ENTRIES SHOWN
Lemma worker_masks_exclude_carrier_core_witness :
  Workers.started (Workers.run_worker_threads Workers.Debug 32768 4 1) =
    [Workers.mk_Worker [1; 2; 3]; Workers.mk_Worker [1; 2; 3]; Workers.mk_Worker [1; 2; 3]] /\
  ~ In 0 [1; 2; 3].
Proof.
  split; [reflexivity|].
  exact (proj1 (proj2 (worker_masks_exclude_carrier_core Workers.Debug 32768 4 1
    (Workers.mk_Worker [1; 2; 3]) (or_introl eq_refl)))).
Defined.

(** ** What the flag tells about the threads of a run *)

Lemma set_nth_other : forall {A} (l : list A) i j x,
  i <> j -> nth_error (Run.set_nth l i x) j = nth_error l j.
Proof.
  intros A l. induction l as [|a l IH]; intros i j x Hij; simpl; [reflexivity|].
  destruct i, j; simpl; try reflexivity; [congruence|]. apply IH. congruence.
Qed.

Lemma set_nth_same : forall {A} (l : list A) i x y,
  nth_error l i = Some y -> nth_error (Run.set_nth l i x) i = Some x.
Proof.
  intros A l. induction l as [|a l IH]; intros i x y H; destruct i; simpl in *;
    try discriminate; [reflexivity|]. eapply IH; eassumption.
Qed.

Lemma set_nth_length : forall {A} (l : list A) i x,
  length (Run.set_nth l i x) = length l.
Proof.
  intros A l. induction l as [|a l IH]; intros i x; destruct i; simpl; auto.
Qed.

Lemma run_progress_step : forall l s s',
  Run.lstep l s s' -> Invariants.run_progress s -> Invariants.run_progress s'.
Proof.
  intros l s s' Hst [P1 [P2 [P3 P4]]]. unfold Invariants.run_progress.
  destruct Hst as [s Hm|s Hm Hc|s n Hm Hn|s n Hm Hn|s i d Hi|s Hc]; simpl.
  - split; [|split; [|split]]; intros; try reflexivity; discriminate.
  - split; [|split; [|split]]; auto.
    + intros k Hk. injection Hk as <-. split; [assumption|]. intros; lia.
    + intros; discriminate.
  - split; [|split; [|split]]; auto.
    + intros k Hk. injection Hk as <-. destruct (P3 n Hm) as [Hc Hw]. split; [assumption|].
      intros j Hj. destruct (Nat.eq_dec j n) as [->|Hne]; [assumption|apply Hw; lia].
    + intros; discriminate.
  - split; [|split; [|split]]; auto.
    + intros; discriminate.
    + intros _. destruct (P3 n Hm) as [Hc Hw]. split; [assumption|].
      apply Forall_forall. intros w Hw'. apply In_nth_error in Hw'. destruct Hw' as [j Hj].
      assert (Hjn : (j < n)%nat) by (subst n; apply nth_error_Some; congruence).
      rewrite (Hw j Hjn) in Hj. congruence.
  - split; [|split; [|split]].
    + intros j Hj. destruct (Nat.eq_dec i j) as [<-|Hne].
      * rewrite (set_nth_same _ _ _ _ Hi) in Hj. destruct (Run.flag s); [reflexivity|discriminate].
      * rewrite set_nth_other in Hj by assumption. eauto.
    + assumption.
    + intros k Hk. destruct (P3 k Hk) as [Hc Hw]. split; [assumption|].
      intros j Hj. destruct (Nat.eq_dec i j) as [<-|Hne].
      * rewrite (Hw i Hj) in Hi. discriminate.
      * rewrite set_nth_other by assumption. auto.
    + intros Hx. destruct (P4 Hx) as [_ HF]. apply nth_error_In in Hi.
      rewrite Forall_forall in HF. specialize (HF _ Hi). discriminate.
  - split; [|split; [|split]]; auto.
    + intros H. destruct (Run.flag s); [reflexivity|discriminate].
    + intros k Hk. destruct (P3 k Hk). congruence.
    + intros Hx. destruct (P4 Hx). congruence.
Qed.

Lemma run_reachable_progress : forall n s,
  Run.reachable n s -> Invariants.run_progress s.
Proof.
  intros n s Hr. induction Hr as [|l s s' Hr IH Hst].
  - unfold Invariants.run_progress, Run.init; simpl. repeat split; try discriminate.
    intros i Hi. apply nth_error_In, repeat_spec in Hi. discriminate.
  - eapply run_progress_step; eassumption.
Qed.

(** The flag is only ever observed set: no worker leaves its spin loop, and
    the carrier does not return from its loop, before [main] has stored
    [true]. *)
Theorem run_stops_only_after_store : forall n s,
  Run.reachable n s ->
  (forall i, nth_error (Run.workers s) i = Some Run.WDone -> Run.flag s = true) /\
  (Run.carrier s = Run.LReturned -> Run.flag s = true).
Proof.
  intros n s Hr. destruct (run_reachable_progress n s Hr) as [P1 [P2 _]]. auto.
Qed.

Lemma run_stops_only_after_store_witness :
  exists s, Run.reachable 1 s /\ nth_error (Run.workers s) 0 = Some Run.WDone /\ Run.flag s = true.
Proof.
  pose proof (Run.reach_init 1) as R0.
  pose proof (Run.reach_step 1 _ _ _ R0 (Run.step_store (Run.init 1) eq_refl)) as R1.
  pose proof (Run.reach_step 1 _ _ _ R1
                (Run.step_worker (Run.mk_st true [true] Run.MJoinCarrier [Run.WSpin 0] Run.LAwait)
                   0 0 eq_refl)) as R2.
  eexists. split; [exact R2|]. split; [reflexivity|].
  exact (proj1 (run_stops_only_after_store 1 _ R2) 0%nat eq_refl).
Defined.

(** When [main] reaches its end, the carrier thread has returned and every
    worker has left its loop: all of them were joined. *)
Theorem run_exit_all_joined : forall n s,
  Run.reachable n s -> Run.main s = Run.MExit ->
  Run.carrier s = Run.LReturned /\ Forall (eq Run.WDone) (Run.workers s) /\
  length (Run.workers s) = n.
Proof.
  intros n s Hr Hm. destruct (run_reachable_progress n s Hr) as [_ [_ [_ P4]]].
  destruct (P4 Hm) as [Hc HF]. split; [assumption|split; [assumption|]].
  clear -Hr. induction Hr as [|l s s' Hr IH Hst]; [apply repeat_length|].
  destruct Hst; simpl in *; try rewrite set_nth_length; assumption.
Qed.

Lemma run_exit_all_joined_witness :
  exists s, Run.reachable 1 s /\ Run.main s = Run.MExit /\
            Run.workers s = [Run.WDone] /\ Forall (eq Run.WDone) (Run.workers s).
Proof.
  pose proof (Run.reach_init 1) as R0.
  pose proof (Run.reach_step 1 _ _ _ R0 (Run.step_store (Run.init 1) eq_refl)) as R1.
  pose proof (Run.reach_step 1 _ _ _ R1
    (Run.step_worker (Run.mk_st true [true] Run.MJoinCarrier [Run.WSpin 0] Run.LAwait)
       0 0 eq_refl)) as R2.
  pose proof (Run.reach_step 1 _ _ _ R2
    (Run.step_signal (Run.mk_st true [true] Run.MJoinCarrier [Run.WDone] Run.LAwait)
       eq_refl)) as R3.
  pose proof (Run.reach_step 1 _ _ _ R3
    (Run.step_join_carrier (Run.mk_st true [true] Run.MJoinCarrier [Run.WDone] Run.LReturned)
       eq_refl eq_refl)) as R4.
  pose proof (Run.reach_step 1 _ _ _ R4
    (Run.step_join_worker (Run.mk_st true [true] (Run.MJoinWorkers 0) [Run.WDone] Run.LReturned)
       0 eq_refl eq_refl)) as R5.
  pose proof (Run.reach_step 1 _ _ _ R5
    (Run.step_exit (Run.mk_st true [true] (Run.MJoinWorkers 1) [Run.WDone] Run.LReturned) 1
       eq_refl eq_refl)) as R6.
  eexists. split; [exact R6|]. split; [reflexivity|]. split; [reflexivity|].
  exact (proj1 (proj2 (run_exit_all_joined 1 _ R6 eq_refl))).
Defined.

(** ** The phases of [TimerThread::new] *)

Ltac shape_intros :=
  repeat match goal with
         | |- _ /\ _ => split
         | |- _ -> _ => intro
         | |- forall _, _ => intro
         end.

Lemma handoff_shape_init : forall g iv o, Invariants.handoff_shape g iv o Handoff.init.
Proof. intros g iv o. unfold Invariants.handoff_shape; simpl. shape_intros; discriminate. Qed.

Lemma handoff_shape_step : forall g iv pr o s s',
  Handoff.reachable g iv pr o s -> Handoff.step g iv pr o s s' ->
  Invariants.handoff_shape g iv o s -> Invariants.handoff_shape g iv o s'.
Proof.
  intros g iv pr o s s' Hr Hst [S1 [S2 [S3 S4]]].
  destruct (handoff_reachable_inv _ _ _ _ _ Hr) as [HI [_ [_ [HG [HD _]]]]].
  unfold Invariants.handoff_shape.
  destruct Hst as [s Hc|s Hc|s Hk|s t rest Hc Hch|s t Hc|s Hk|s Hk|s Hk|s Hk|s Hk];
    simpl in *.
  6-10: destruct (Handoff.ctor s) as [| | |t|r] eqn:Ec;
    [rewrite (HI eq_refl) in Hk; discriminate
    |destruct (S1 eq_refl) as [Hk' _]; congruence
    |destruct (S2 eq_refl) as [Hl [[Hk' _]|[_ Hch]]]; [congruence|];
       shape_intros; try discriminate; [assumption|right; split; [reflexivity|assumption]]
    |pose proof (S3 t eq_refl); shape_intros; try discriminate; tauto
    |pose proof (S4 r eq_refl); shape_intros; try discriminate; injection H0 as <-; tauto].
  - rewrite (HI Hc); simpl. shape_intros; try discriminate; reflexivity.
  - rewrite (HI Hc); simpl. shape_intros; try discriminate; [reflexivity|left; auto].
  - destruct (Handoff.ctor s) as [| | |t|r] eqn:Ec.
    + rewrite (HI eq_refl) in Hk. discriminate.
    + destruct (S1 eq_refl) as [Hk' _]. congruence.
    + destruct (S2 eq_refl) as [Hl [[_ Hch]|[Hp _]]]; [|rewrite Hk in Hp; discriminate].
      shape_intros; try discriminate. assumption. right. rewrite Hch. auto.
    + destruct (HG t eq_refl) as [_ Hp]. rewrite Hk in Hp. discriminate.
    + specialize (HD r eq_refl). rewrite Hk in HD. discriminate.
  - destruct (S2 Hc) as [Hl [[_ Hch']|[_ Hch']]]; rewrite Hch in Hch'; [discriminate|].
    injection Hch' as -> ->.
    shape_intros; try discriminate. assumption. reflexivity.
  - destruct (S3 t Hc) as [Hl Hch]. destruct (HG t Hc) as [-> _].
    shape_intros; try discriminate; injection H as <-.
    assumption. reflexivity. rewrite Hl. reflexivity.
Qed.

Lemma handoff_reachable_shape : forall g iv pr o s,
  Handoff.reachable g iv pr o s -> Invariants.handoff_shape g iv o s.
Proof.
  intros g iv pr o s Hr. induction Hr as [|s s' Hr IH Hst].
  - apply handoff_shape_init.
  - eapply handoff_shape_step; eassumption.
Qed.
--
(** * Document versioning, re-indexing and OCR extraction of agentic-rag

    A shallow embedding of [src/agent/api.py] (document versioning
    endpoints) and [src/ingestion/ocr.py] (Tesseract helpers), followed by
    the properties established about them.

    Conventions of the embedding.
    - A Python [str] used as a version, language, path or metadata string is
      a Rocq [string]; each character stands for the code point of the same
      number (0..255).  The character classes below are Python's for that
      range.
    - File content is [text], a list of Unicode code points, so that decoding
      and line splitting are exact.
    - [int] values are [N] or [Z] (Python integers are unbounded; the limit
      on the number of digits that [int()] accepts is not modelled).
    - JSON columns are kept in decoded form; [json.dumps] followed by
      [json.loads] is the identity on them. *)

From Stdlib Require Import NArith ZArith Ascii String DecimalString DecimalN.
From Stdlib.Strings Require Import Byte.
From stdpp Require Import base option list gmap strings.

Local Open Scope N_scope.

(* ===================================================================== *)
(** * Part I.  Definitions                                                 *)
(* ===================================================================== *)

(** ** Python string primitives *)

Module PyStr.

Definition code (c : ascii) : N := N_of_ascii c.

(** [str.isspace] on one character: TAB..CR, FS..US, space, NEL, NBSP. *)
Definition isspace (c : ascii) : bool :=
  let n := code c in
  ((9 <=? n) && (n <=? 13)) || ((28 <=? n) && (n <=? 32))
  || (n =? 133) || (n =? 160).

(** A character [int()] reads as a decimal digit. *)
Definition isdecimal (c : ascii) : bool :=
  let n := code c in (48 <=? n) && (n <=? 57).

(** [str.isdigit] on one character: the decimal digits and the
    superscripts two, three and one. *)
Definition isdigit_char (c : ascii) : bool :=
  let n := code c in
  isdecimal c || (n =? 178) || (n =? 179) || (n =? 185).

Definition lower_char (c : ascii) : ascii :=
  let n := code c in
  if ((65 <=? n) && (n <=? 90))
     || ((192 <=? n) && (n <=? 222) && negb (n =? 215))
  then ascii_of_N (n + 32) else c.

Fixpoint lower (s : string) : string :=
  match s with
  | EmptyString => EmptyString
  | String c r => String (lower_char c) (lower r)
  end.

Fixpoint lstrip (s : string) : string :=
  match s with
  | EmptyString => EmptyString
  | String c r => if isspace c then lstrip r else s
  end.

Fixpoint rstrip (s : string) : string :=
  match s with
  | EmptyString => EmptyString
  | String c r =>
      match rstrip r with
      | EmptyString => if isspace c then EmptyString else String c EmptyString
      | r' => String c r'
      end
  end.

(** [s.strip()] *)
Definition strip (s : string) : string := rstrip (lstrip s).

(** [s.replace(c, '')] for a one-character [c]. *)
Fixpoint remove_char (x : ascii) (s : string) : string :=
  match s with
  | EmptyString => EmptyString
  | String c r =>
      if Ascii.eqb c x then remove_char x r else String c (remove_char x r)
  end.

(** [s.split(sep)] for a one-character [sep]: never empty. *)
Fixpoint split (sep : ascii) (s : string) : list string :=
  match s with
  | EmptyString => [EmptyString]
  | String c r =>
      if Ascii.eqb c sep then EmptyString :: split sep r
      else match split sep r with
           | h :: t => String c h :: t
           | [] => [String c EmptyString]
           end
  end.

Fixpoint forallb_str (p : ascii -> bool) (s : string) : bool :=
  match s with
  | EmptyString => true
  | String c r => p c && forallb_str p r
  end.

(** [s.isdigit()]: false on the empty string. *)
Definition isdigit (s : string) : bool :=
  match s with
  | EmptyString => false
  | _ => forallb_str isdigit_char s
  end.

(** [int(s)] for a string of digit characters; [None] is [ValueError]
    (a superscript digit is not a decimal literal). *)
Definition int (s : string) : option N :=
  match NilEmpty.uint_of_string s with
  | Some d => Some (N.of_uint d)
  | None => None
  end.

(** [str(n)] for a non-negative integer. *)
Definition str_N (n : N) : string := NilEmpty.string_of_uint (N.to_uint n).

WORK ORDER
Display every line of the listing that contains the string "then".

OUTPUT BELOW
  then ascii_of_N (n + 32) else c.
  | String c r => if isspace c then lstrip r else s
      | EmptyString => if isspace c then EmptyString else String c EmptyString
      if Ascii.eqb c x then remove_char x r else String c (remove_char x r)
      if Ascii.eqb c sep then EmptyString :: split sep r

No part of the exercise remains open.